Stored data entries:
== Segment start ==

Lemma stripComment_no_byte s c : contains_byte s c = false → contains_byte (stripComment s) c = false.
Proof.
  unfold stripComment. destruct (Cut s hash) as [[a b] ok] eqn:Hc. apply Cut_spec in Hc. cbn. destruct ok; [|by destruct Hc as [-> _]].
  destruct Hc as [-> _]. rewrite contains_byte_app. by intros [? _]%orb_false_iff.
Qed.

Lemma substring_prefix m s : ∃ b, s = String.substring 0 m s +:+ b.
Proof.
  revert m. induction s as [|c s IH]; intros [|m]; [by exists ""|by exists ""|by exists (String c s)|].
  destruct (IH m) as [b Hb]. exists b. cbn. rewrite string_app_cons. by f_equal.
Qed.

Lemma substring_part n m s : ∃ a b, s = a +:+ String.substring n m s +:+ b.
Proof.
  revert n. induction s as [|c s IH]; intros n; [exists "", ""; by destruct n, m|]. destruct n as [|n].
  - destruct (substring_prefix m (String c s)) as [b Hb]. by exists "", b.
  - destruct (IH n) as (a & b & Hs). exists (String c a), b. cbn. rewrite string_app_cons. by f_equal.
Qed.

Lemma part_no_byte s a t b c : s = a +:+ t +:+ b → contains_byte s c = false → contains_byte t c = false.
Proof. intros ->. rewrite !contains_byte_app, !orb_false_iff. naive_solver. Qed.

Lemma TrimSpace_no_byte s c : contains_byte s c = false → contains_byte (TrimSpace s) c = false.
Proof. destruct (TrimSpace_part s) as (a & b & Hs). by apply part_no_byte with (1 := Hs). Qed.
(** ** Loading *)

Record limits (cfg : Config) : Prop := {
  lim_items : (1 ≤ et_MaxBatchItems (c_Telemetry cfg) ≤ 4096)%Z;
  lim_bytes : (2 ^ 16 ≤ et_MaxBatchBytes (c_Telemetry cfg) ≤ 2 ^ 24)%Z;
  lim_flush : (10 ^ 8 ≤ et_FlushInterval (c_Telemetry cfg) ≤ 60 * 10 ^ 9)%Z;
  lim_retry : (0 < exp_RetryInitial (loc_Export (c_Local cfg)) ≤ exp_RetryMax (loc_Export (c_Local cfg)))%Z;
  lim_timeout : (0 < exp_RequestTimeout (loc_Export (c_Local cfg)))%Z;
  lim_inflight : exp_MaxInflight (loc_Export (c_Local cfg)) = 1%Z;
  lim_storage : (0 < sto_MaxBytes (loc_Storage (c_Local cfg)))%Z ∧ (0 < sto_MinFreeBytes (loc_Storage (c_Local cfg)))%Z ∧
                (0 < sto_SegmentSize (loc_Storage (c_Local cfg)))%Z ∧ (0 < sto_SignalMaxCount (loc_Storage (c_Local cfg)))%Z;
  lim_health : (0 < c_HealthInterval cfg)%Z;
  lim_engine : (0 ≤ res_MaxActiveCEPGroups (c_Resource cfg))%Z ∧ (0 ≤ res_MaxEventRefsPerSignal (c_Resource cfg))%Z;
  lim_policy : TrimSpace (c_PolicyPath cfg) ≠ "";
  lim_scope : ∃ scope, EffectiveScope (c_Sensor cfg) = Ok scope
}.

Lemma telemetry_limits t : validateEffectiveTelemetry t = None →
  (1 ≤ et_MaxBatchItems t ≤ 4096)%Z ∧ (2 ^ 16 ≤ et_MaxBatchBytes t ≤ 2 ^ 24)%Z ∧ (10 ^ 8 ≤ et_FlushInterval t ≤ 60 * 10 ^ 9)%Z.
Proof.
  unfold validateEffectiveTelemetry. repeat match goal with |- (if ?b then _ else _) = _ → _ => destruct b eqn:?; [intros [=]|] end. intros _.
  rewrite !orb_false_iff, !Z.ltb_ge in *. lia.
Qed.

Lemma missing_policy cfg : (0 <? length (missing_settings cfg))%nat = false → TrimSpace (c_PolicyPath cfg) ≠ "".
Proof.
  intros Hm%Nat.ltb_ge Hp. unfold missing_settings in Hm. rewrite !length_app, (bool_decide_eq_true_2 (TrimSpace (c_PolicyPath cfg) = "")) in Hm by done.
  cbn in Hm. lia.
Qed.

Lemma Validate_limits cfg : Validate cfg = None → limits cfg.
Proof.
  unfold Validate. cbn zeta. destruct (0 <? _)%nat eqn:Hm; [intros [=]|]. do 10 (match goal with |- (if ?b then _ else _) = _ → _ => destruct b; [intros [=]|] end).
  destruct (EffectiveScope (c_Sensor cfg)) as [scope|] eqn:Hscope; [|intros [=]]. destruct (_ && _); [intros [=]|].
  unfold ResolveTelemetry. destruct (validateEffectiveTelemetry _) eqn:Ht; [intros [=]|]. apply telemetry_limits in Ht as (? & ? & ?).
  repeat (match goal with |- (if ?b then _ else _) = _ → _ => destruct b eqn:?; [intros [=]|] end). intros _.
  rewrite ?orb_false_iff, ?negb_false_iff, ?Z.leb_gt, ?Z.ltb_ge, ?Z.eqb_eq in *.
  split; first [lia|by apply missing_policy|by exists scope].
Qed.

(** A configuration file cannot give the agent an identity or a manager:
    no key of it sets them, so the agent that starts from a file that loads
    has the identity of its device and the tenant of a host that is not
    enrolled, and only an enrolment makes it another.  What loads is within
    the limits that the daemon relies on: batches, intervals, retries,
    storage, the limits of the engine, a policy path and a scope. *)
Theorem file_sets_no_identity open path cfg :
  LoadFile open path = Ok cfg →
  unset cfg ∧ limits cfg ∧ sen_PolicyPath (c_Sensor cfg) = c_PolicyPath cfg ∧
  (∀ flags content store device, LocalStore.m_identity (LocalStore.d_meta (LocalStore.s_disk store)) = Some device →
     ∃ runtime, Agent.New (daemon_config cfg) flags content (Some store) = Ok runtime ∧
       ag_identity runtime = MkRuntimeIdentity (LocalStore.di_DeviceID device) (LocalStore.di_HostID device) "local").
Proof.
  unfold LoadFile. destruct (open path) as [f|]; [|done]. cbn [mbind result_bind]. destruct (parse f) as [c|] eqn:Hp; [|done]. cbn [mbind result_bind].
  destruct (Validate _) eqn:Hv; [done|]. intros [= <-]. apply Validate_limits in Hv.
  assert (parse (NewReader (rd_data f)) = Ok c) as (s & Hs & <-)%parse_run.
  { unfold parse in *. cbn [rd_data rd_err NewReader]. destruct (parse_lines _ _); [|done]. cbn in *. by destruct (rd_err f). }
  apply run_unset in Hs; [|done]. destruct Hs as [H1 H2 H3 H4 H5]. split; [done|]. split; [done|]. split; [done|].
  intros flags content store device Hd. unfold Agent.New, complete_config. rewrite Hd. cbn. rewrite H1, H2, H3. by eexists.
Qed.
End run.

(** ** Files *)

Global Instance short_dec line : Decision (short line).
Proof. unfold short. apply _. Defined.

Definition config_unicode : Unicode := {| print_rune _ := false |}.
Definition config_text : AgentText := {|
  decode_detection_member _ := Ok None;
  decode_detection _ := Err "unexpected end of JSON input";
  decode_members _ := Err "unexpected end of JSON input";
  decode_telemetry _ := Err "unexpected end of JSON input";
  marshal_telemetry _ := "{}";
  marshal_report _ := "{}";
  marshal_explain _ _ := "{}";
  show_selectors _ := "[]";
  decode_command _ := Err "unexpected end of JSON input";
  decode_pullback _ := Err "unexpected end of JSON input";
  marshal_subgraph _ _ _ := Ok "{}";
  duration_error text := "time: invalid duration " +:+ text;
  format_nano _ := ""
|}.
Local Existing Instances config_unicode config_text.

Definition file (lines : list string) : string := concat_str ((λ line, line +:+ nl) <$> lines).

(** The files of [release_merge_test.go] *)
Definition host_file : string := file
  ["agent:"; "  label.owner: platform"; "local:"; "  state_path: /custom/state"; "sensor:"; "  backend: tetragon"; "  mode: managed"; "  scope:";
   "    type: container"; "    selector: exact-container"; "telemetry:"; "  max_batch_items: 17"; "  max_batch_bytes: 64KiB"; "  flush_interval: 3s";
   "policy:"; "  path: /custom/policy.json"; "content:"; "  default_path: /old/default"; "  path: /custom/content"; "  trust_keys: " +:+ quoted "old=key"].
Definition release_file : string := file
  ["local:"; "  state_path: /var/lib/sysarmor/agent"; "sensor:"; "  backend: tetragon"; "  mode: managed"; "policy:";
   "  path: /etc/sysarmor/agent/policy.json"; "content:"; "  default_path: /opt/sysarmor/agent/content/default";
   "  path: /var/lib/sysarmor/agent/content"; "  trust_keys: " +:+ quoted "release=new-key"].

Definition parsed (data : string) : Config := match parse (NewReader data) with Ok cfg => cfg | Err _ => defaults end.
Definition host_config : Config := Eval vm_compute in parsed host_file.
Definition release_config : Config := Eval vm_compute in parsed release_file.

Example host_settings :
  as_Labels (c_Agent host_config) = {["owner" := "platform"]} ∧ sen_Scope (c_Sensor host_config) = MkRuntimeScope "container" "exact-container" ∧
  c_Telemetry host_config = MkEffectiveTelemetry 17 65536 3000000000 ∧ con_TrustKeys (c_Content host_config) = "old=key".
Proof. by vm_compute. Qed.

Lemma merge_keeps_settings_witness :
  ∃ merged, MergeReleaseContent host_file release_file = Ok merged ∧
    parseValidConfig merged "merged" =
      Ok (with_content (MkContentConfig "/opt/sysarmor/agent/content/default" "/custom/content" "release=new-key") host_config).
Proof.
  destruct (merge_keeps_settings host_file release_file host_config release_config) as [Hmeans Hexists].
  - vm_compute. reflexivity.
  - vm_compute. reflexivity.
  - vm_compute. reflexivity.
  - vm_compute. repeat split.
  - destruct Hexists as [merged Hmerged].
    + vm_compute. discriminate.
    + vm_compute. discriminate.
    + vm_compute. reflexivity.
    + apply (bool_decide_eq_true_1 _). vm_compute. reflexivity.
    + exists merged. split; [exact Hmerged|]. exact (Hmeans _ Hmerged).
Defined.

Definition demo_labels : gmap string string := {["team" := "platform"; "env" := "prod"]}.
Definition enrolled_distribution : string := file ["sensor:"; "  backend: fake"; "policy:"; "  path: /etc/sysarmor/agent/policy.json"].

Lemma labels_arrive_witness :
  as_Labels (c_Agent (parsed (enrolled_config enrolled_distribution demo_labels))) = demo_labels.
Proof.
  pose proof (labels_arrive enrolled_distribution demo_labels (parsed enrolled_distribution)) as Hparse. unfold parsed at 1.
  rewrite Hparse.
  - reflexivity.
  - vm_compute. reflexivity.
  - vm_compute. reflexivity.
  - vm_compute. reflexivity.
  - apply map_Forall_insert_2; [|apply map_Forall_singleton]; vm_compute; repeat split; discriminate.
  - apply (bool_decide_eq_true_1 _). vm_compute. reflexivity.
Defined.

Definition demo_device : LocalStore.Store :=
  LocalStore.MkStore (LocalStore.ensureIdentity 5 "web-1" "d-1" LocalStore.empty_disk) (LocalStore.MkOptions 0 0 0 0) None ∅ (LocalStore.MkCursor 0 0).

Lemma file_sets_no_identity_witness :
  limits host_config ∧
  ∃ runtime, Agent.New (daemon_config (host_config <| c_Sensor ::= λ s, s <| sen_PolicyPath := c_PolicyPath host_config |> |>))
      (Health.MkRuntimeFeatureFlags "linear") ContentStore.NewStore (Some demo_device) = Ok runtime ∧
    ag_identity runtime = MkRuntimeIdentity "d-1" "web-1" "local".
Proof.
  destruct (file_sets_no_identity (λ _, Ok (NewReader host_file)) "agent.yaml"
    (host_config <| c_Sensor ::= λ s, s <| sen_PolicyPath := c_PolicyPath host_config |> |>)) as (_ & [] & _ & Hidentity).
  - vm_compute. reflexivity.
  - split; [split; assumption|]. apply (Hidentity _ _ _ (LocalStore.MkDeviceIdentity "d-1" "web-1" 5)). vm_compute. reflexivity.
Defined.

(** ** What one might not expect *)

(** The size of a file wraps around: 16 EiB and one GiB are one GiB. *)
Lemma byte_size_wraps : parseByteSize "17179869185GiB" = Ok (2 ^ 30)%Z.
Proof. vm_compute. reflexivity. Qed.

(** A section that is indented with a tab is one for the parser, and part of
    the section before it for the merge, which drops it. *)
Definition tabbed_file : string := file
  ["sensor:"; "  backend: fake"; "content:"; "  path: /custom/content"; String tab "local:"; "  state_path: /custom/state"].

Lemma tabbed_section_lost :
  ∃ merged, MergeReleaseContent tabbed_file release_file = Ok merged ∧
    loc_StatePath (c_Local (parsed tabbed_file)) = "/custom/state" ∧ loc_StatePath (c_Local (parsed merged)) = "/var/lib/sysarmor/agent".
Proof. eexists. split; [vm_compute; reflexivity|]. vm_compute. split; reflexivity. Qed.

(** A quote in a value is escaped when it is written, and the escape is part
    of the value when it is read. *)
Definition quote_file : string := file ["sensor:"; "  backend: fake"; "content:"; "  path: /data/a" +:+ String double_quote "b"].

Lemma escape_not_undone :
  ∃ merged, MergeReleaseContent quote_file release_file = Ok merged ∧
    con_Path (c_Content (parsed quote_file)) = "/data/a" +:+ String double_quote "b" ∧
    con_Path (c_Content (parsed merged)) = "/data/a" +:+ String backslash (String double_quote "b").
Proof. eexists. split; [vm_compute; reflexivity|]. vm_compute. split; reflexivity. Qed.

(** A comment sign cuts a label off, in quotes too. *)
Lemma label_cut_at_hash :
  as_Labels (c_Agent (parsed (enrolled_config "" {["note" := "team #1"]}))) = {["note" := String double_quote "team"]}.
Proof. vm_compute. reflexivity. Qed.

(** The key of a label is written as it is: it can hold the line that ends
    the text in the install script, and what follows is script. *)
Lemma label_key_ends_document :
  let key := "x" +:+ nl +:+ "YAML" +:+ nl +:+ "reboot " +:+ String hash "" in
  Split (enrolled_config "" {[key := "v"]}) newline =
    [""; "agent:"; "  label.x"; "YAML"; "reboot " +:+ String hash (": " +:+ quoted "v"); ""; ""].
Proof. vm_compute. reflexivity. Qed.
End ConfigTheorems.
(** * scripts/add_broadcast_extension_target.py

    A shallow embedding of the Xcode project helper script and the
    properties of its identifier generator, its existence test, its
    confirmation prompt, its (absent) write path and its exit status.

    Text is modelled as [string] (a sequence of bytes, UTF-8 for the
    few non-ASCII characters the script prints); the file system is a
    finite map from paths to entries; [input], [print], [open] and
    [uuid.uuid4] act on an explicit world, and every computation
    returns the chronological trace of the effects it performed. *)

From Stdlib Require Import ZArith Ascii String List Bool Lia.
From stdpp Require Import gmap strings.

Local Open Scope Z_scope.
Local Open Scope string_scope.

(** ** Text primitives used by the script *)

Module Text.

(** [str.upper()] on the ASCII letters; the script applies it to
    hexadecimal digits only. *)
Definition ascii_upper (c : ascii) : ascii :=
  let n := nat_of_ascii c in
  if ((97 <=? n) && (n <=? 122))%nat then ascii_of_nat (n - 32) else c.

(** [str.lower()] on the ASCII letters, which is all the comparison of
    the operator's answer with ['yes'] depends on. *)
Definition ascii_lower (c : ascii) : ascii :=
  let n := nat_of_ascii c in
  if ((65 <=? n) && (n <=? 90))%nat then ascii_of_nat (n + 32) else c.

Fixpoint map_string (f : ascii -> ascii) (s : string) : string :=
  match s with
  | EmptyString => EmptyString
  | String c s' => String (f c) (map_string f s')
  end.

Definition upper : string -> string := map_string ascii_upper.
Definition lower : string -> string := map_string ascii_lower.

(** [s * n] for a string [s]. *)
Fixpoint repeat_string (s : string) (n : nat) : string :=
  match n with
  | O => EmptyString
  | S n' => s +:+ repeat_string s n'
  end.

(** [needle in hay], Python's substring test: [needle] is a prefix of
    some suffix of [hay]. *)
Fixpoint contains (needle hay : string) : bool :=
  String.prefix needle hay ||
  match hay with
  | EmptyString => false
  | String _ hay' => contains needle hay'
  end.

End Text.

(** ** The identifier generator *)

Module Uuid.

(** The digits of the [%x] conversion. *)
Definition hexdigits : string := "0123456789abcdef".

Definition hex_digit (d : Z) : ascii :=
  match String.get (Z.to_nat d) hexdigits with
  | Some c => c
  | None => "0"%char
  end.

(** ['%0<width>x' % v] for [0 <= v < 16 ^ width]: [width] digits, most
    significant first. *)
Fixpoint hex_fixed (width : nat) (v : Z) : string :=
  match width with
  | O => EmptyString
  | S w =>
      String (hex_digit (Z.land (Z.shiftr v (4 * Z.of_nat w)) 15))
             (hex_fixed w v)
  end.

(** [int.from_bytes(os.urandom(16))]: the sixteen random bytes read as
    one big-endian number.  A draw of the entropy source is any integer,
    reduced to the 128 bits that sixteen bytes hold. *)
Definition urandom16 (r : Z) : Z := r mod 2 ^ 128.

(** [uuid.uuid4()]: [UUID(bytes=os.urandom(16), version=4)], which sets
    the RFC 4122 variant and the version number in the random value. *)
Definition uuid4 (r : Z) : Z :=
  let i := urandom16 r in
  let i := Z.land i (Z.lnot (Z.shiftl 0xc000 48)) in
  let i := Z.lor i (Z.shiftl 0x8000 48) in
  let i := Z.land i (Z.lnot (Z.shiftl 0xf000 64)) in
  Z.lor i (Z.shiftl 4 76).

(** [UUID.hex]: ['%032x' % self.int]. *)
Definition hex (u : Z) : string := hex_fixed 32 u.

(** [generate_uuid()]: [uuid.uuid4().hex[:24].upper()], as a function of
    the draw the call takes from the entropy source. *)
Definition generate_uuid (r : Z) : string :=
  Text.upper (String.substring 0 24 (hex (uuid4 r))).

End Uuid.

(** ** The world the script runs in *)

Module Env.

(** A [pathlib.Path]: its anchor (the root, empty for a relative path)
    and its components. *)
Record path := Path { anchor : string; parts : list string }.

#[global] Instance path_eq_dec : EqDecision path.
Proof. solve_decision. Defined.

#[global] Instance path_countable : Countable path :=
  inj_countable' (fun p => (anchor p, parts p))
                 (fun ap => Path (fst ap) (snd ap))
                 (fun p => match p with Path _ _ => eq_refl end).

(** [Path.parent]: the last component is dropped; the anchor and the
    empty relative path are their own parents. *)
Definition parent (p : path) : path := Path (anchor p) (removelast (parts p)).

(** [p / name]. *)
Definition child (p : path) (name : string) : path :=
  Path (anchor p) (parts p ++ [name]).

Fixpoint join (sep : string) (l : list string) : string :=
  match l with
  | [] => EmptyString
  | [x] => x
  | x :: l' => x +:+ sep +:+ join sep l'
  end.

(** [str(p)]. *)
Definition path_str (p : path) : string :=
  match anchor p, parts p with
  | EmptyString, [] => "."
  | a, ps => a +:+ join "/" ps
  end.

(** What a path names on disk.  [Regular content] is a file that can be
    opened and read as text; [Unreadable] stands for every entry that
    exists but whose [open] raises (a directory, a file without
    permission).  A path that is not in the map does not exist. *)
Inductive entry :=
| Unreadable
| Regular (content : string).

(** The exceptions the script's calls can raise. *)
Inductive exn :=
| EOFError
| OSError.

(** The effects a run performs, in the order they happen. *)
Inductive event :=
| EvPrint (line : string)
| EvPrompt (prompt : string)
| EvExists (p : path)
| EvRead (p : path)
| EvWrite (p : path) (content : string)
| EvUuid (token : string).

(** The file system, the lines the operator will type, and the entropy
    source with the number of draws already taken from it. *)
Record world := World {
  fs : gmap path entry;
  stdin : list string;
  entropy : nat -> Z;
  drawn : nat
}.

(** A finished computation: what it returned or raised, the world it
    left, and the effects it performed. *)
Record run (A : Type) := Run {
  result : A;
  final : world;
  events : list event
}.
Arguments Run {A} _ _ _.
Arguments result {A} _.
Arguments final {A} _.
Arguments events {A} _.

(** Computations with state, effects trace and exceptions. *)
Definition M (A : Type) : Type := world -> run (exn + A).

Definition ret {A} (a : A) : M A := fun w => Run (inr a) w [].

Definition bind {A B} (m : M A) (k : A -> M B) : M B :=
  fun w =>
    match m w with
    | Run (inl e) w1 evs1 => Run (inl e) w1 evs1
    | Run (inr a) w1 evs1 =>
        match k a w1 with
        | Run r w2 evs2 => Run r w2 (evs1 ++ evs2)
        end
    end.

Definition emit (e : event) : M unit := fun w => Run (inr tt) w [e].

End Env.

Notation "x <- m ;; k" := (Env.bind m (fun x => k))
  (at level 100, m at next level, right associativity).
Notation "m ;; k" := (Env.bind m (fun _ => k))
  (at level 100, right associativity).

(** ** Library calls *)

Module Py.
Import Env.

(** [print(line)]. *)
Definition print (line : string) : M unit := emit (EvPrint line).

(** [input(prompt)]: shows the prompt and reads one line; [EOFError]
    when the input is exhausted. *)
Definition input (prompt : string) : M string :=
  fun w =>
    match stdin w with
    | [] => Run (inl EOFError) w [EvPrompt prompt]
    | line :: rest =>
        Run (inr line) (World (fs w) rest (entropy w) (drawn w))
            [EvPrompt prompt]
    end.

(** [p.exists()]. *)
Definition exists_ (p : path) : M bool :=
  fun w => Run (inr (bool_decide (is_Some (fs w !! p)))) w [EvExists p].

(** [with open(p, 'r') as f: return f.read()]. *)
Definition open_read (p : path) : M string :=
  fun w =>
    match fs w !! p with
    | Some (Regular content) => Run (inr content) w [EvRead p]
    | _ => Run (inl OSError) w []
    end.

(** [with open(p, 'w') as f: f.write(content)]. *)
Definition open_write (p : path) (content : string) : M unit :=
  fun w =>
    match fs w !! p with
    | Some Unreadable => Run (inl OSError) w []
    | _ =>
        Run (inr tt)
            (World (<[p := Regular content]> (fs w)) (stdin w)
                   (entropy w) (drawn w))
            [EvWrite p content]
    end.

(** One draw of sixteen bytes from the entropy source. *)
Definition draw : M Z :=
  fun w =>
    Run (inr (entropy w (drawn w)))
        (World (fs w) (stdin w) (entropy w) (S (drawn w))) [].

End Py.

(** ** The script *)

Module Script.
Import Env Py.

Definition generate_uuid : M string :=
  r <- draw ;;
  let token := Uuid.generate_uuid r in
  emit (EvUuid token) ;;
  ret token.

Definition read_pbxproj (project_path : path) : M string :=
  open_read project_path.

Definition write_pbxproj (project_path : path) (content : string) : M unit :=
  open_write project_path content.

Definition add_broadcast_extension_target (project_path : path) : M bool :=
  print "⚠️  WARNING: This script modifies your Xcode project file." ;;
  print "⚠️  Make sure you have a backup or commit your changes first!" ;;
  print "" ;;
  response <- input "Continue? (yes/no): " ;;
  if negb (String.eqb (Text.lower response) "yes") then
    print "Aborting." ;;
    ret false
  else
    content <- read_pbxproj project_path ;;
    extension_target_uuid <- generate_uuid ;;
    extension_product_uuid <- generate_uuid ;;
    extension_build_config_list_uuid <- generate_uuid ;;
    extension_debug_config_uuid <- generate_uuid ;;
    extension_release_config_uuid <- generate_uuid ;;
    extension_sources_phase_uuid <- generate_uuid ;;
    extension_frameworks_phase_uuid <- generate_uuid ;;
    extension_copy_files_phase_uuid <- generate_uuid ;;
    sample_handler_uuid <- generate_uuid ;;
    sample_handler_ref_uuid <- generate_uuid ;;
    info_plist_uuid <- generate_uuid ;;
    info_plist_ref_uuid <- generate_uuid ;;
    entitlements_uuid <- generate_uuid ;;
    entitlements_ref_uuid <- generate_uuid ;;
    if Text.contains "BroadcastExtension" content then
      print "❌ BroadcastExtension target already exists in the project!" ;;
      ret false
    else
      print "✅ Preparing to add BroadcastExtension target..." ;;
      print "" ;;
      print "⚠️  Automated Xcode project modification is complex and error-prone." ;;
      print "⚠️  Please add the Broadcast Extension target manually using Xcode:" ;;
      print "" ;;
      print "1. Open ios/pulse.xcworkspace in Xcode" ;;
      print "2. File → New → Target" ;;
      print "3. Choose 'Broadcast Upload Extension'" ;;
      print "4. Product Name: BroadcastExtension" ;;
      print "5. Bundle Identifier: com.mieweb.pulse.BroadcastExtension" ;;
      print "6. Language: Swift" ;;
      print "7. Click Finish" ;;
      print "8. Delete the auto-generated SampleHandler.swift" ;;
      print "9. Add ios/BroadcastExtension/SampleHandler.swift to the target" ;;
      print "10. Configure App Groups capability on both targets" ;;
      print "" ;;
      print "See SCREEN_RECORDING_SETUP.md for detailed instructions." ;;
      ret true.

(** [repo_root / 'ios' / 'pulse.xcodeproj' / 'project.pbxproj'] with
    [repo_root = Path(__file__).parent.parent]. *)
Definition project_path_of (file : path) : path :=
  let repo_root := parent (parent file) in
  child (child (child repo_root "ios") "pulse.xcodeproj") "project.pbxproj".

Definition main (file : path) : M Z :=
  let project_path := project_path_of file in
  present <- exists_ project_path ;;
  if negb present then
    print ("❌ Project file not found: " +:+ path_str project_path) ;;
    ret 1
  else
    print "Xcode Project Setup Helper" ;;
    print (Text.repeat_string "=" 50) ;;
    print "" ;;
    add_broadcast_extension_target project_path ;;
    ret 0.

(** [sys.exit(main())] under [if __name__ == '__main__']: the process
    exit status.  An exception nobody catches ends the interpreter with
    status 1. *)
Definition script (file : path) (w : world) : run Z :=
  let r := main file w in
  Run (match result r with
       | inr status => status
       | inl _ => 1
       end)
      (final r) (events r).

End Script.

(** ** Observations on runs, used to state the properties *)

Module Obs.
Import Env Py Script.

== Segment end ==

All that is wanted is a faithful reproduction of the line above with "unfold validateEffectiveTelemetry. repeat", the line with "has the identity", and every line in between.

  unfold validateEffectiveTelemetry. repeat match goal with |- (if ?b then _ else _) = _ → _ => destruct b eqn:?; [intros [=]|] end. intros _.
  rewrite !orb_false_iff, !Z.ltb_ge in *. lia.
Qed.

Lemma missing_policy cfg : (0 <? length (missing_settings cfg))%nat = false → TrimSpace (c_PolicyPath cfg) ≠ "".
Proof.
  intros Hm%Nat.ltb_ge Hp. unfold missing_settings in Hm. rewrite !length_app, (bool_decide_eq_true_2 (TrimSpace (c_PolicyPath cfg) = "")) in Hm by done.
  cbn in Hm. lia.
Qed.

Lemma Validate_limits cfg : Validate cfg = None → limits cfg.
Proof.
  unfold Validate. cbn zeta. destruct (0 <? _)%nat eqn:Hm; [intros [=]|]. do 10 (match goal with |- (if ?b then _ else _) = _ → _ => destruct b; [intros [=]|] end).
  destruct (EffectiveScope (c_Sensor cfg)) as [scope|] eqn:Hscope; [|intros [=]]. destruct (_ && _); [intros [=]|].
  unfold ResolveTelemetry. destruct (validateEffectiveTelemetry _) eqn:Ht; [intros [=]|]. apply telemetry_limits in Ht as (? & ? & ?).
  repeat (match goal with |- (if ?b then _ else _) = _ → _ => destruct b eqn:?; [intros [=]|] end). intros _.
  rewrite ?orb_false_iff, ?negb_false_iff, ?Z.leb_gt, ?Z.ltb_ge, ?Z.eqb_eq in *.
  split; first [lia|by apply missing_policy|by exists scope].
Qed.

(** A configuration file cannot give the agent an identity or a manager:
    no key of it sets them, so the agent that starts from a file that loads
    has the identity of its device and the tenant of a host that is not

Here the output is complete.